_PROBLEM STATEMENT:_ Copy out the entries that follow. Leave none out.

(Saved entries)
━━━━
(* ===== verification/UsageRepo.v ===== *)
(** * [internal/usage/repository.go]: the usage facts and the outbox

    The tables of the package beside those of billing, whose [usage_events] and
    [outbox_events] it writes; [BeginRequest], [Finalize], [RecordReconciliation] and
    the three operations of the outbox, with the rules of migrations 000001, 000002 and
    000010. *)

From stdpp Require Import base gmap strings list sorting.
From Stdlib Require Import ZArith Lia Ascii String.
From S2P Require Import Prelude GoLib Usage Pricing BillingModel Store UsageModel.

Module UsageRepo.
Import Usage UsageModel.
Import Store(DB, mkDB, price_versions, usage_events, wallets, reservations, settlements, liabilities, ledger, outbox, audit_logs, set_outbox, SqlGuards, guard_outbox, JVal, JUuid, JStr, JInt, JBool, JObj, OutboxRow, ob_ID, ob_AggregateType, ob_AggregateID, ob_EventType, ob_IdempotencyKey, ob_Payload).

(** ** Tables *)
(** A row of [request_records]; a NULL status is the empty text. *)
Record RequestRow := {
  rr_ID : uuid; rr_RequestID : string; rr_UserID : option uuid; rr_APIKeyID : option uuid;
  rr_Endpoint : string; rr_RequestedModel : string; rr_Stream : bool; rr_StartedAt : time;
  rr_FinishedAt : option time; rr_TerminalStatus : string
}.
(* ===== verification/UsageHistory.v ===== *)
(** * Histories of the usage tables

    The calls of [usage.Service] and the transactions of billing as a list of actions,
    the invariant of the states they reach, what they never change, and the machine
    each outbox row goes through while it is delivered. *)

From stdpp Require Import base gmap strings list sorting relations.
From Stdlib Require Import ZArith Lia Ascii String.
From S2P Require Import Prelude GoLib Usage Pricing BillingModel Money Store StoreFacts.
From S2P Require Import BillingInv BillingFacts BillingSteps UsageModel UsageRepo UsageFacts.
From S2P Require Import UsageFacts UsageSteps.

Module UsageHistory.
Import Usage UsageModel UsageRepo UsageBooks UsageFacts UsageSteps.
Import Store(DB, mkDB, usage_events, outbox, set_outbox, SqlGuards, WallClock, OutboxRow, ob_ID, ob_AggregateType, ob_AggregateID, ob_EventType, ob_IdempotencyKey, ob_Payload).
Import BillingInv(Inv).
Import BillingSteps(step, Inv_step, empty_db, Inv_empty).

(** A call with its arguments, its clock readings and its identifiers; [ABilling d] is
    a transaction of another package that leaves the books [d]. *)
Inductive action :=
| ABegin (ids : list uuid) (input : StartInput) (now clock : time)
| AFinalize (ids : list uuid) (handle : RequestHandle) (input : FinalizeInput) (now clock : time)
| AReconcile (ids : list uuid) (input : ReconciliationInput) (created : time)
| AClaim (workerID : string) (limit lease : Z) (clock : time) (locked : uuid -> bool)
| APublished (eventID : uuid) (workerID : string) (publishedAt now clock : time)
| AFailed (eventID : uuid) (workerID errorClass : string) (retryAt : time) (permanent : bool)
    (now clock : time)
| ABilling (d : DB).

Section history.
Context `{UuidText, TimeText, SqlGuards, UsageGuards, OutboxBirth, WallClock}.

Definition perform (a : action) (p : UDB) : UDB :=
  match a with
  | ABegin ids input now clock => (Service_BeginRequest ids input now clock p).1
  | AFinalize ids handle input now clock => (Service_Finalize ids handle input now clock p).1
  | AReconcile ids input created => (Service_RecordReconciliation ids input created p).1
  | AClaim w limit lease clock locked => (Service_ClaimOutbox w limit lease clock locked p).1
  | APublished k w t now clock => (Service_MarkOutboxPublished k w t now clock p).1
  | AFailed k w c t permanent now clock => (Service_MarkOutboxFailed k w c t permanent now clock p).1
  | ABilling d => set_books (fun _ => d) p
  end.

(** Amounts are [int64]; billing's transaction is one of [BillingSteps.step] that is
    not the recording of a usage event. *)
Definition allowed (a : action) (p : UDB) : Prop :=
  match a with
  | AFinalize _ _ input _ _ => forall n, fi_AmountMinor input = Some n -> in_i64 n
  | ABilling d => step (books p) d /\ usage_events d = usage_events (books p)
  | _ => True
  end.

(** A step by an action that satisfies [Q]. *)
Definition usage_step (Q : action -> Prop) (p p' : UDB) : Prop :=
  exists a, allowed a p /\ Q a /\ p' = perform a p.

Definition any (a : action) : Prop := True.
Definition empty_tables : UDB := mkUDB empty_db ∅ ∅ ∅ ∅.
Definition usage_reachable (p : UDB) : Prop := rtc (usage_step any) empty_tables p.

Lemma usage_step_any Q p p' : usage_step Q p p' -> usage_step any p p'.
Proof. intros (a & Ha & _ & ->). by exists a. Qed.

(** ** What a call did *)
Lemma run_usage_cases {A} ids (m : utx A) p :
  (exists e, m (ids, p) = Err e /\ run_usage ids m p = (p, Err e))
  \/ (exists s' a, m (ids, p) = Ok (s', a) /\ run_usage ids m p = (s'.2, Ok a)).
Proof.
  unfold run_usage. destruct (m (ids, p)) as [[[ids' p'] a]|e] eqn:Hm; [right|left; by exists e].
  by exists (ids', p'), a.
Qed.

Lemma run_usage_ok {A} ids (m : utx A) p p' a :
  run_usage ids m p = (p', Ok a) <-> exists rest, m (ids, p) = Ok ((rest, p'), a).
Proof.
  unfold run_usage. split.
  - destruct (m (ids, p)) as [[[ids' q] x]|e]; [|done]. intros [= -> ->]. by exists ids'.
  - by intros [rest ->].
Qed.

Lemma normalizeFinalize_ok handle input now n :
  normalizeFinalizeInput handle input now = Ok n ->
  rh_RecordID handle <> uuid_nil /\ fi_AmountMinor n = fi_AmountMinor input
  /\ fi_TerminalStatus n = fi_TerminalStatus input /\ fi_Usage n = fi_Usage input.
Proof.
  unfold normalizeFinalizeInput. destruct (finalize_input_ok handle input) eqn:E; simpl; [|done].
  destruct (upstream_ok _); simpl; [|done].
  match goal with |- (if ?b then _ else _) = _ -> _ => destruct b; [done|] end.
  intros [= <-]. simpl. unfold finalize_input_ok in E. bools.
  by split_and!.
Qed.

(** ** Deliveries *)
Lemma delivery_insert k d p j :
  delivery (set_deliveries (<[k := d]>) p) j = if bool_decide (j = k) then d else delivery p j.
Proof.
  unfold delivery. simpl. case_bool_decide as Hj; [by rewrite Hj, lookup_insert_eq|].
  by rewrite lookup_insert_ne.
Qed.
━━━━
_EXERCISE RESULT:_
(* ===== verification/UsageRepo.v ===== *)
(** * [internal/usage/repository.go]: the usage facts and the outbox

    The tables of the package beside those of billing, whose [usage_events] and
    [outbox_events] it writes; [BeginRequest], [Finalize], [RecordReconciliation] and
    the three operations of the outbox, with the rules of migrations 000001, 000002 and
    000010. *)

From stdpp Require Import base gmap strings list sorting.
From Stdlib Require Import ZArith Lia Ascii String.
From S2P Require Import Prelude GoLib Usage Pricing BillingModel Store UsageModel.

Module UsageRepo.
Import Usage UsageModel.
Import Store(DB, mkDB, price_versions, usage_events, wallets, reservations, settlements, liabilities, ledger, outbox, audit_logs, set_outbox, SqlGuards, guard_outbox, JVal, JUuid, JStr, JInt, JBool, JObj, OutboxRow, ob_ID, ob_AggregateType, ob_AggregateID, ob_EventType, ob_IdempotencyKey, ob_Payload).

(** ** Tables *)
(** A row of [request_records]; a NULL status is the empty text. *)
Record RequestRow := {
  rr_ID : uuid; rr_RequestID : string; rr_UserID : option uuid; rr_APIKeyID : option uuid;
  rr_Endpoint : string; rr_RequestedModel : string; rr_Stream : bool; rr_StartedAt : time;
  rr_FinishedAt : option time; rr_TerminalStatus : string
}.
(* ===== verification/UsageHistory.v ===== *)
(** * Histories of the usage tables

    The calls of [usage.Service] and the transactions of billing as a list of actions,
    the invariant of the states they reach, what they never change, and the machine
    each outbox row goes through while it is delivered. *)

From stdpp Require Import base gmap strings list sorting relations.
From Stdlib Require Import ZArith Lia Ascii String.
From S2P Require Import Prelude GoLib Usage Pricing BillingModel Money Store StoreFacts.
From S2P Require Import BillingInv BillingFacts BillingSteps UsageModel UsageRepo UsageFacts.
From S2P Require Import UsageFacts UsageSteps.

Module UsageHistory.
Import Usage UsageModel UsageRepo UsageBooks UsageFacts UsageSteps.
Import Store(DB, mkDB, usage_events, outbox, set_outbox, SqlGuards, WallClock, OutboxRow, ob_ID, ob_AggregateType, ob_AggregateID, ob_EventType, ob_IdempotencyKey, ob_Payload).
Import BillingInv(Inv).
Import BillingSteps(step, Inv_step, empty_db, Inv_empty).

(** A call with its arguments, its clock readings and its identifiers; [ABilling d] is
    a transaction of another package that leaves the books [d]. *)
Inductive action :=
| ABegin (ids : list uuid) (input : StartInput) (now clock : time)
| AFinalize (ids : list uuid) (handle : RequestHandle) (input : FinalizeInput) (now clock : time)
| AReconcile (ids : list uuid) (input : ReconciliationInput) (created : time)
| AClaim (workerID : string) (limit lease : Z) (clock : time) (locked : uuid -> bool)
| APublished (eventID : uuid) (workerID : string) (publishedAt now clock : time)
| AFailed (eventID : uuid) (workerID errorClass : string) (retryAt : time) (permanent : bool)
    (now clock : time)
| ABilling (d : DB).

Section history.
Context `{UuidText, TimeText, SqlGuards, UsageGuards, OutboxBirth, WallClock}.

Definition perform (a : action) (p : UDB) : UDB :=
  match a with
  | ABegin ids input now clock => (Service_BeginRequest ids input now clock p).1
  | AFinalize ids handle input now clock => (Service_Finalize ids handle input now clock p).1
  | AReconcile ids input created => (Service_RecordReconciliation ids input created p).1
  | AClaim w limit lease clock locked => (Service_ClaimOutbox w limit lease clock locked p).1
  | APublished k w t now clock => (Service_MarkOutboxPublished k w t now clock p).1
  | AFailed k w c t permanent now clock => (Service_MarkOutboxFailed k w c t permanent now clock p).1
  | ABilling d => set_books (fun _ => d) p
  end.

(** Amounts are [int64]; billing's transaction is one of [BillingSteps.step] that is
    not the recording of a usage event. *)
Definition allowed (a : action) (p : UDB) : Prop :=
  match a with
  | AFinalize _ _ input _ _ => forall n, fi_AmountMinor input = Some n -> in_i64 n
  | ABilling d => step (books p) d /\ usage_events d = usage_events (books p)
  | _ => True
  end.

(** A step by an action that satisfies [Q]. *)
Definition usage_step (Q : action -> Prop) (p p' : UDB) : Prop :=
  exists a, allowed a p /\ Q a /\ p' = perform a p.

Definition any (a : action) : Prop := True.
Definition empty_tables : UDB := mkUDB empty_db ∅ ∅ ∅ ∅.
Definition usage_reachable (p : UDB) : Prop := rtc (usage_step any) empty_tables p.

Lemma usage_step_any Q p p' : usage_step Q p p' -> usage_step any p p'.
Proof. intros (a & Ha & _ & ->). by exists a. Qed.

(** ** What a call did *)
Lemma run_usage_cases {A} ids (m : utx A) p :
  (exists e, m (ids, p) = Err e /\ run_usage ids m p = (p, Err e))
  \/ (exists s' a, m (ids, p) = Ok (s', a) /\ run_usage ids m p = (s'.2, Ok a)).
Proof.
  unfold run_usage. destruct (m (ids, p)) as [[[ids' p'] a]|e] eqn:Hm; [right|left; by exists e].
  by exists (ids', p'), a.
Qed.

Lemma run_usage_ok {A} ids (m : utx A) p p' a :
  run_usage ids m p = (p', Ok a) <-> exists rest, m (ids, p) = Ok ((rest, p'), a).
Proof.
  unfold run_usage. split.
  - destruct (m (ids, p)) as [[[ids' q] x]|e]; [|done]. intros [= -> ->]. by exists ids'.
  - by intros [rest ->].
Qed.

Lemma normalizeFinalize_ok handle input now n :
  normalizeFinalizeInput handle input now = Ok n ->
  rh_RecordID handle <> uuid_nil /\ fi_AmountMinor n = fi_AmountMinor input
  /\ fi_TerminalStatus n = fi_TerminalStatus input /\ fi_Usage n = fi_Usage input.
Proof.
  unfold normalizeFinalizeInput. destruct (finalize_input_ok handle input) eqn:E; simpl; [|done].
  destruct (upstream_ok _); simpl; [|done].
  match goal with |- (if ?b then _ else _) = _ -> _ => destruct b; [done|] end.
  intros [= <-]. simpl. unfold finalize_input_ok in E. bools.
  by split_and!.
Qed.

(** ** Deliveries *)
Lemma delivery_insert k d p j :
  delivery (set_deliveries (<[k := d]>) p) j = if bool_decide (j = k) then d else delivery p j.
Proof.
  unfold delivery. simpl. case_bool_decide as Hj; [by rewrite Hj, lookup_insert_eq|].
  by rewrite lookup_insert_ne.
Qed.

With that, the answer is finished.